Modular Walking-Assist Devise This device is a modular design that consists of a RC servomotor, a wire, and a tension sensor and actuates joints by reeling wire (fig.2). The advantage of wire driven mechanism is the flexibility to attach it in any place on the user's body. Moreover, cooperated actuation of those devices should support the problematic muscles of the various patients.
Motion-State-Classifier - We measure walking state of a leg hemi-paretic person with surface electromyographic (EMG) sensors, angular sensors, acceleration sensors, and ground reaction force sensors. We propose the feedback system which is enable to control walking-assist device (fig.3).

　The development of assistive apparatus which supports degeneration of physical activity has gain popularity in recent years. With help of the assistive apparatus, such as power-assisted machines, quality of life can be improved. However, most of these apparatus are not designed based on bio signals. Degeneration of function cannot only be caused by lack of appropriate support, but also by overexerting due to extra non-required support, as well as, fatigue due to insufficient support. Thus, the appropriate assistance is not sufficiently achieved. We must design the new assisted machines that interact with the person’s body and acquire required feedback from bio-signals.
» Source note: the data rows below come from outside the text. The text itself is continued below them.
Definition stmt_label (s : Statement) : string :=
  match s with
  | Predicate.Insert => "INSERT"
  | Predicate.Truncate => "TRUNCATE"
  | Predicate.Drop => "DROP"
  | AlterTable => "ALTER"
  | CreateTable => "CREATE TABLE"
  | SelectQuery => "SELECT"
  | Merge => "MERGE"
  | _ => "unsupported"
  end.

(** [Iterator::max] over lock modes keeps the later of two equal elements. *)
Definition max_lock (l : list LockMode) : option LockMode :=
  foldl (fun acc m => match acc with
                      | None => Some m
                      | Some x => if lock_rank x <=? lock_rank m then Some m else Some x
                      end) None l.

(** The loop over the cascades: the two maps and the running total. *)
Fixpoint fold_cascades (cascades : list AffectedTable)
    (cascade_by_table : gmap string Z) (pk_set_checksum : gmap string string) (total_rows : Z) :
    result DryRunError (gmap string Z * gmap string string * Z) :=
  match cascades with
  | [] => Ok (cascade_by_table, pk_set_checksum, total_rows)
  | c :: cascades =>
      match at_checksum c with
      | None => Err (PkLess (at_relation c))
      | Some cs =>
          fold_cascades cascades (<[at_relation c := at_rows c]> cascade_by_table)
            (<[at_relation c := as_prefixed cs]> pk_set_checksum) (sat_add total_rows (at_rows c))
      end
  end.

Definition effect_footprint (kind : WriteKind) (m : Measurement) : gmap string OpCounts :=
  match m_full_effect m with
  | [] =>
      foldl (fun acc c => <[at_relation c := op_counts kind (at_rows c)]> acc)
        {[at_relation (m_target m) := op_counts kind (at_rows (m_target m))]} (m_cascades m)
  | effects => foldl (fun acc e => <[e_relation e := e_counts e]> acc) ∅ effects
  end.

Definition assemble (p : Proposal) (kind : WriteKind) (m : Measurement) : result DryRunError BlastRadius :=
  match at_checksum (m_target m) with
  | None => Err (PkLess (at_relation (m_target m)))
  | Some target_checksum =>
      let target := at_relation (m_target m) in
      let by_table := {[target := at_rows (m_target m)]} in
      let? (cascade_by_table, pk_set_checksum, total_rows) :=
        fold_cascades (m_cascades m) ∅ {[target := as_prefixed target_checksum]} (at_rows (m_target m)) in
      Ok (mkBlastRadius (id p) (m_clone_lsn m) (m_staleness_lsn_bytes m)
            (mkAffected by_table cascade_by_table pk_set_checksum (effect_footprint kind m) total_rows)
            (m_triggers_fired m) (m_locks m)
            (default RowExclusiveLock (max_lock (map lock_mode (m_locks m))))
            (m_duration_ms m) (m_wal_bytes m) (m_constraint_violations m)
            true (kind_inverse kind) false)
  end.

Section engine.
Context (parse_sql : string -> result string (list Statement)).
Context (visit_below : Expr -> list Expr).
Context (to_lowercase : string -> string).

Definition classify (sql : string) : result DryRunError (WriteKind * string) :=
  let? parsed := result_map_err (fun e => NotRehearsable ("parse error: " +:+ e)) (parse_sql sql) in
  match parsed with
  | [Predicate.Update table _ _] =>
      match relation_of_table_factor (Predicate.relation table) with
      | Some rel => Ok (WUpdate, rel)
      | None => Err (NotRehearsable "UPDATE target is not a plain table")
      end
  | [Predicate.Delete from _ _] =>
      match from with
      | [] => Err (NotRehearsable "DELETE has no target table")
      | first :: _ =>
          match relation_of_table_factor (Predicate.relation first) with
          | Some rel => Ok (WDelete, rel)
          | None => Err (NotRehearsable "DELETE target is not a plain table")
          end
      end
  | [other] =>
      Err (NotRehearsable ("statement kind `" +:+ stmt_label other +:+
                           "` is not a certified rehearsable write"))
  | _ => Err (NotRehearsable ("expected exactly one statement, got " +:+ pretty (length parsed)))
  end.

(** The gates in the order of the source, then the rehearsal. *)
Definition dry_run {R C} `{Rehearsal R, Clock C} (p : Proposal) (r : R) (clock : C) :
    R * result DryRunError BlastRadius :=
  if is_expired p clock then (r, Err (DExpired (id p)))
  else
    match classify (statement p) with
    | Err e => (r, Err e)
    | Ok (kind, target) =>
        let '(r, volatile) :=
          predicate_volatile_reason parse_sql visit_below to_lowercase (statement p) r in
        match volatile with
        | Some reason => (r, Err (DVolatile reason))
        | None =>
            let '(r, shape) := certify_apply_shape r (statement p) kind target in
            match shape with
            | Some reason => (r, Err (NotRehearsable reason))
            | None =>
                let '(r, pk) := rehearsal_pk_column r target in
                let '(r, steerable) :=
                  match pk with
                  | Some pk_col =>
                      self_determined_predicate_reason parse_sql visit_below to_lowercase
                        (statement p) pk_col r
                  | None => (r, None)
                  end in
                match steerable with
                | Some reason => (r, Err (DNotSelfDetermined reason))
                | None =>
                    let '(r, measured) := rehearse r (statement p) kind target in
                    (r, let? m := result_map_err DBackend measured in assemble p kind m)
                end
            end
        end
    end.
End engine.

(** ** Lemmas *)

(** A lawful backend: the catalog lookups are reads of one view of the database and run
    nothing; only [rehearse] executes the candidate. *)
Class RehearsalLaws (R : Type) `{Rehearsal R} : Type := {
  View : Type;
  view : R -> View;
  catalog : View -> string -> Volatility;
  shape_of : View -> string -> WriteKind -> string -> option string;
  pk_of : View -> string -> option string;
  executed : R -> list (string * WriteKind * string);
  volatility_reads r n :
    let '(r', v) := rehearsal_volatility_of r n in
    view r' = view r /\ executed r' = executed r /\ v = catalog (view r) n;
  shape_reads r s k t :
    let '(r', o) := certify_apply_shape r s k t in
    view r' = view r /\ executed r' = executed r /\ o = shape_of (view r) s k t;
  pk_reads r t :
    let '(r', o) := rehearsal_pk_column r t in
    view r' = view r /\ executed r' = executed r /\ o = pk_of (view r) t;
  rehearse_executes r s k t : executed (rehearse r s k t).1 = executed r ++ [(s, k, t)]
}.

#[global, refine] Instance rehearsal_catalog R `{RehearsalLaws R} : CatalogResolver R := {|
  answers := fun r => catalog (view r)
|}.
Proof.
  - intros r n. simpl. pose proof (volatility_reads r n) as Hr.
    destruct (rehearsal_volatility_of r n) as [r' v]. naive_solver.
  - intros r n m. simpl. pose proof (volatility_reads r n) as Hr.
    destruct (rehearsal_volatility_of r n) as [r' v]. simpl. by destruct Hr as [-> _].
Defined.

Section gates.
Context (parse_sql : string -> result string (list Statement)).
Context (visit_below : Expr -> list Expr).
Context (to_lowercase : string -> string).
Context {R : Type} `{RehearsalLaws R}.

#[local] Abbreviation volatile := (predicate_volatile_reason parse_sql visit_below to_lowercase).
#[local] Abbreviation steerable := (self_determined_predicate_reason parse_sql visit_below to_lowercase).

Definition reads (r r' : R) : Prop := view r' = view r /\ executed r' = executed r.

Lemma resolve_all_reads names r : reads r (resolve_all names r).1.
Proof.
  revert r. induction names as [|n names IH]; intros r; simpl; [done|].
  destruct (negb _ && _); [apply IH|].
  pose proof (volatility_reads r n) as Hr. destruct (rehearsal_volatility_of r n) as [r' v].
  destruct Hr as (Hv & He & _). specialize (IH r'). unfold reads in *.
  destruct v; simpl; rewrite ?Hv, ?He in *; done.
Qed.

Lemma volatile_reads sql r : reads r (volatile sql r).1.
Proof.
  unfold predicate_volatile_reason. destruct (parse_sql sql) as [[|s [|]]|]; try done.
  destruct (predicate_of s) as [[p|]|]; try done. destruct (find_map _ _); [done|]. apply resolve_all_reads.
Qed.

Lemma steerable_reads sql pk r : reads r (steerable sql pk r).1.
Proof.
  unfold self_determined_predicate_reason. destruct (parse_sql sql) as [[|s [|]]|]; try done.
  destruct (join_correlation_reason s); [done|]. destruct (predicate_of s) as [[p|]|]; try done.
  destruct (classify_self_determined_expr _ _ _ _); [done|].
  pose proof (volatile_reads sql r) as Hr. by destruct (volatile sql r).
Qed.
　Surface electromyography contains important information to understand the state of the living body system. Since electromyography is complex non-stationary signals, a common technique to analyze them is the use of the Fourier transformation to acquire frequency information. Some studies found that the electromyography average frequency's decreases due to fatigue. And we make this claim sure with the experiment. (Fig 1) In addition, we made a Forearm bending experiment .It was suggested that there is a correlation in the average frequency and the age of the person. (Fig 2) However, quantification of muscle fatigue only by average frequency of surface electromyography is not enough. In this study we compute the power spectrum of surface electromyography by Fourier transform, then, we try acquiring characteristic features from the power spectrum.
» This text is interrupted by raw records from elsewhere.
(* ===== verification/Apply.v ===== *)
(** * Apply: the guarded-apply engine

    Models [src/crates/clone-orchestrator/src/apply.rs].  The connection is the
    [ApplyConn] trait as a class over the connection's state [W]: each method takes the
    state and returns it with a [Result], so the engine's order of calls is explicit.
    SHA-256 and the [Debug] form of a string (whose escapes need Unicode tables) are
    parameters.  [predicted_total_tuples] can overflow on a record without a footprint,
    so the engine returns an [option]: [None] is that panic, raised before any call. *)

From Stdlib Require Import ZifyBool.
From stdpp Require Import pretty.
From S2P Require Import Prelude PkChecksum Inverse Session BlastRadius DryRun.

Module Apply.
Import Clock Barrier PkChecksum Inverse BlastRadius DryRun(WriteKind, WUpdate, WDelete, WriteKind_eq_dec).

Definition MIN_STATEMENT_TIMEOUT_MS : Z := 1000.
Definition STATEMENT_TIMEOUT_MULTIPLIER : Z := 3.

Definition sat_mul (a b : Z) : Z := Z.min (a * b) u64_max.

Definition statement_timeout_ms (dry_run_duration_ms : Z) : Z :=
  Z.max (sat_mul dry_run_duration_ms STATEMENT_TIMEOUT_MULTIPLIER) MIN_STATEMENT_TIMEOUT_MS.

Inductive CapKind : Type := CapRows | CapWalBytes.
Inductive Channel : Type := ChIns | ChUpd | ChDel.

#[global] Instance Channel_eq_dec : EqDecision Channel.
Proof. solve_decision. Defined.

Inductive ApplyError : Type :=
| ARefused (op : RefusedOp)
| CapExceeded (relation : string) (kind : CapKind) (cap actual : Z)
| UnpredictedRelationWrite (relation : string) (changed ins upd del : Z)
| RelationOverWrite (relation : string) (channel : Channel) (predicted actual : OpCounts)
| IrreversibleChange (relation detail : string)
| UncapturedColumn (relation pk : string) (missing : list string)
| MissingPreImage (relation pk : string)
| SerializationFailure
| Timeout (timeout_ms : Z)
| InvalidGrant (what : string)
| ABackend (what : string).

Record CapturedRow : Type := mkCaptured {
  c_pk : PkTuple;
  c_before_image : list (string * PkValue)
}.

Record ForwardResult : Type := mkForward {
  written : list CapturedRow;
  cascade_preimages : gmap string (list CapturedRow);
  written_columns : list string
}.

Definition forward_new (written : list CapturedRow) : ForwardResult := mkForward written ∅ [].
Definition with_written_columns (f : ForwardResult) (cols : list string) : ForwardResult :=
  mkForward (written f) (cascade_preimages f) cols.

Definition checksum_error_fmt (e : ChecksumError) : string :=
  match e with
  | Refused rel =>
      "refused: relation `" +:+ rel +:+ "` has no usable primary key / replica identity; writes to PK-less tables are refused (no ctid fallback)"
  | EmptyTuple => "a primary-key tuple must have at least one column"
  | InconsistentArity expected actual =>
      "inconsistent PK arity: expected " +:+ pretty expected +:+ " columns, got " +:+ pretty actual
  end.

(** Pushes every row into the builder, stopping at the first error. *)
Fixpoint push_rows (b : PkSetBuilder) (rows : list CapturedRow) : result ApplyError PkSetBuilder :=
  match rows with
  | [] => Ok b
  | row :: rows =>
      match push b (c_pk row) with
      | (b, Ok _) => push_rows b rows
      | (_, Err e) => Err (ABackend (checksum_error_fmt e))
      end
  end.

Record RelationChange : Type := mkChange {
  r_relation : string;
  r_ins : Z;
  r_upd : Z;
  r_del : Z
}.

Definition change_total (c : RelationChange) : Z := sat_add (sat_add (r_ins c) (r_upd c)) (r_del c).
Definition as_op_counts (c : RelationChange) : OpCounts := mkOpCounts (r_ins c) (r_upd c) (r_del c).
　Evolutionary robotics aims at designing autonomous robots with technological applications of biological evolution. These design approaches have characteristics to exclude designer’s bias so that unexpected superior functions tend to emerge. In this research, we mainly focus on “interdependence between controller and morphology,” which is represented by passive dynamics walkers, and apply evolutionary robotics to achieve dynamically stable legged locomotion such as running and jumping.
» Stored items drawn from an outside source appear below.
Lemma push_cascade forward c rel k rows fk :
  match cascade_preimages forward !! c with
  | Some l => foldl (fun b row => push_row b (stamp c row)) (mkPlanBuilder rel k rows fk) l
  | None => mkPlanBuilder rel k rows fk
  end = mkPlanBuilder rel k (rows ++ map (stamp c) (cascade_rows forward c)) fk.
Proof.
  unfold cascade_rows. destruct (cascade_preimages forward !! c); simpl; [|by rewrite app_nil_r].
  by rewrite (push_all (stamp c)).
Qed.

Lemma build_inverse_eq kind relation predicted forward :
  build_inverse kind relation predicted forward =
  mkInversePlan relation (match kind with WUpdate => for_update | WDelete => for_delete end)
    (map target_row (written forward) ++
     flat_map (fun c => map (stamp c.1) (cascade_rows forward c.1)) (p_cascades predicted))
    (relation :: (p_cascades predicted).*1) NotRestored_ALL.
Proof.
  unfold build_inverse. rewrite (push_all target_row). simpl.
  set (k := match kind with WUpdate => for_update | WDelete => for_delete end).
  enough (forall cs rows fk fk0,
    foldl (fun '(b, fk_order) '(cascade_rel, _) =>
             (match cascade_preimages forward !! cascade_rel with
              | Some rows => foldl (fun b row => push_row b (stamp cascade_rel row)) b rows
              | None => b
              end, fk_order ++ [cascade_rel])) (mkPlanBuilder relation k rows fk0, fk) cs =
    (mkPlanBuilder relation k (rows ++ flat_map (fun c => map (stamp c.1) (cascade_rows forward c.1)) cs) fk0,
     fk ++ cs.*1)) as He by (rewrite He; reflexivity).
  induction cs as [|[c cs0] cs IH]; intros rows fk fk0; cbn [foldl flat_map]; [by rewrite !app_nil_r|].
  rewrite push_cascade, IH, fmap_cons. cbn [fst]. by rewrite <- !app_assoc.
Qed.

(** Which captured rows belong to which relation. *)
Definition captured_in (relation : string) (predicted : PredictedBlastRadius) (forward : ForwardResult)
    (r : string) (row : CapturedRow) : Prop :=
  r = relation /\ In row (written forward) \/ In r (p_cascades predicted).*1 /\ In row (cascade_rows forward r).

(** A pre-image the revert can route: some column, none named like the stamp. *)
Definition image_ok (row : CapturedRow) : Prop :=
  c_before_image row <> [] /\ ~ In RELATION_STAMP (c_before_image row).*1.

Definition to_revert (row : CapturedRow) : RevertRow := mkRevertRow (c_pk row) (c_before_image row).

Section routing.
Context (debug_str : string -> string).

Lemma split_stamp_app target image rest rel acc :
  ~ In RELATION_STAMP image.*1 ->
  split_stamp debug_str target (image ++ rest) rel acc = split_stamp debug_str target rest rel (acc ++ image).
Proof.
  revert acc. induction image as [|[c v] image IH]; intros acc Hn; simpl; [by rewrite app_nil_r|].
  rewrite decide_False by (intros ->; apply Hn; by left).
  rewrite IH, <- app_assoc; [done|]. intros Hin. apply Hn. by right.
Qed.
　The decrease in the number of engineering students has focused on educational robotics courses, which concretely encourages student interest in and curiosity about science and technology. In this research, we also provide an attractive solution to this vexing problem by proposing an educational robotics approach featuring a unique robotic development kit - hardware, software, and instructions. The kit was developed based on practical policies: easy construction, low cost, creative activity, and enjoyable education. It uses common materials such as plastic bottles, RC servomotors, and hot glue, and provides two different controllers with instructions - a sensor-motor controller and an electromyography (EMG) interface controller. The kit thus offers more custom access to both robot structure and control architecture than similar kits and encourages students to become engaged creatively.